**Problem requirements**
Write out, word for word, only the data from its first line to the line containing "uninstall, validation and".
== Segment start ==
(* ===== verification/SessionKeyPlugin.v ===== *)
(** * The session key plugin: the keys of every account

    Models [BufiSessionKeyPlugin.sol] and the public functions of
    [SessionKeyPermissions.sol]: registration, rotation, removal, install and
    uninstall, validation and execution. The linked-list set of keys is a
    library contract: an interface with its laws. The plugin keeps a counter of
    key ids per account and never reuses an id; the refinement at the end shows
    that it behaves as a plain map from (account, session key) to policies. *)

From S2P Require Import Prelude.
From S2P Require Import Encoding.
From S2P Require Import Abi.
From S2P Require Import AbiSample.
From S2P Require Import SessionKey.
From S2P Require Import SessionKeyChecks.

(** ** [AssociatedLinkedListSet] *)

Class KeySet (T : Type) : Type := {
  ks_contains : T → Z → Z → bool;
  ks_tryAdd : T → Z → Z → bool * T;
  ks_tryRemoveKnown : T → Z → Z → Z → bool * T;
  ks_getAll : T → Z → list Z;
  ks_clear : T → Z → T;
  ks_empty : T }.

Class KeySetLaws (T : Type) `{KeySet T} : Prop := {
  tryAdd_fails s a k : (ks_tryAdd s a k).1 = false ↔ k = 0 ∨ ks_contains s a k = true;
  tryAdd_adds s a k s' a' k' :
    ks_tryAdd s a k = (true, s') →
    ks_contains s' a' k' = ks_contains s a' k' || bool_decide ((a', k') = (a, k));
  tryRemove_present s a k p s' :
    ks_tryRemoveKnown s a k p = (true, s') → ks_contains s a k = true;
  tryRemove_removes s a k p s' a' k' :
    ks_tryRemoveKnown s a k p = (true, s') →
    ks_contains s' a' k' = ks_contains s a' k' && negb (bool_decide ((a', k') = (a, k)));
  getAll_elem s a k : k ∈ ks_getAll s a ↔ ks_contains s a k = true;
  clear_contains s a a' k :
    ks_contains (ks_clear s a) a' k = ks_contains s a' k && negb (bool_decide (a' = a));
  empty_contains a k : ks_contains ks_empty a k = false }.

(** ** State *)

Record Plugin {T : Type} : Type := {
  sessionKeyIds : gmap (Z * Z) Z;          (* (account, session key) to id; absent is zero *)
  keyIdCounter : gmap Z Z;
  sessionKeys : T;
  stores : gmap (Z * Z) KeyStore }.        (* (account, id) *)
Arguments Plugin T : clear implicits.

#[global] Instance eta_plugin T : Eta (Plugin T) := λ r,
  Build_Plugin T (sessionKeyIds r) (keyIdCounter r) (sessionKeys r) (stores r).

Definition idOf {T} (st : Plugin T) (account sessionKey : Z) : Z :=
  default 0 (sessionKeyIds st !! (account, sessionKey)).
Definition counterOf {T} (st : Plugin T) (account : Z) : Z :=
  default 0 (keyIdCounter st !! account).
Definition storeOf {T} (st : Plugin T) (account id : Z) : KeyStore :=
  default emptyKeyStore (stores st !! (account, id)).

Section plugin.
Context {T : Type} `{KeySet T} `{Viem}.
Implicit Types st : Plugin T.

Definition emptyPlugin : Plugin T :=
  {| sessionKeyIds := ∅; keyIdCounter := ∅; sessionKeys := ks_empty; stores := ∅ |}.

Definition updateSessionKeyId (account sessionKey newId : Z) st : Plugin T :=
  st <| sessionKeyIds ::= <[(account, sessionKey) := newId]> |>.

Definition setStore (account id : Z) (ks : KeyStore) st : Plugin T :=
  st <| stores ::= <[(account, id) := ks]> |>.

(** [_loadSessionKeyId] *)
Definition loadSessionKeyId st (account sessionKey : Z) : evm Z :=
  let id := idOf st account sessionKey in
  if id =? 0 then Throw (InvalidSessionKey sessionKey) else mret id.

Definition updateKeyPermissions (now account sessionKey : Z) (updates : list (list Z)) st :
    evm (Plugin T) :=
  id ← loadSessionKeyId st account sessionKey;
  ks ← performUpdates now updates (storeOf st account id);
  mret (setStore account id ks st).

Definition addSessionKey (now account sessionKey : Z) (updates : list (list Z)) st : evm (Plugin T) :=
  let '(added, set') := ks_tryAdd (sessionKeys st) account sessionKey in
  if negb added then Throw (InvalidSessionKey sessionKey) else
  id ← add256 (counterOf st account) 1;
  let st := st <| sessionKeys := set' |> <| keyIdCounter ::= <[account := id]> |> in
  let st := updateSessionKeyId account sessionKey id st in
  match updates with
  | [] => mret st
  | _ => updateKeyPermissions now account sessionKey updates st
  end.

Definition removeSessionKey (account sessionKey predecessor : Z) st : evm (Plugin T) :=
  let '(removed, set') := ks_tryRemoveKnown (sessionKeys st) account sessionKey predecessor in
  if negb removed then Throw (InvalidSessionKey sessionKey) else
  mret (updateSessionKeyId account sessionKey 0 (st <| sessionKeys := set' |>)).

Definition rotateSessionKey (account oldSessionKey predecessor newSessionKey : Z) st : evm (Plugin T) :=
  let '(removed, set1) := ks_tryRemoveKnown (sessionKeys st) account oldSessionKey predecessor in
  if negb removed then Throw (InvalidSessionKey oldSessionKey) else
  let '(added, set2) := ks_tryAdd set1 account newSessionKey in
  if negb added then Throw (InvalidSessionKey newSessionKey) else
  let st := st <| sessionKeys := set2 |> in
  let oldSessionKeyId := idOf st account oldSessionKey in
  mret (updateSessionKeyId account newSessionKey oldSessionKeyId
          (updateSessionKeyId account oldSessionKey 0 st)).

Definition resetSessionKeyGasLimitTimestamp (now account sessionKey : Z) st : evm (Plugin T) :=
  id ← loadSessionKeyId st account sessionKey;
  let ks := storeOf st account id in
  mret (if gasLimitResetThisBundle (keyData ks)
        then setStore account id (ks <| keyData ::= λ d, d <| gasLimitResetThisBundle := false |>
               <| gasLimitTimeInfo ::= λ ti, ti <| lastUsed := uint48 now |> |> |>) st
        else st).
== Segment end ==
**Exercise result**
(* ===== verification/SessionKeyPlugin.v ===== *)
(** * The session key plugin: the keys of every account

    Models [BufiSessionKeyPlugin.sol] and the public functions of
    [SessionKeyPermissions.sol]: registration, rotation, removal, install and
    uninstall, validation and execution. The linked-list set of keys is a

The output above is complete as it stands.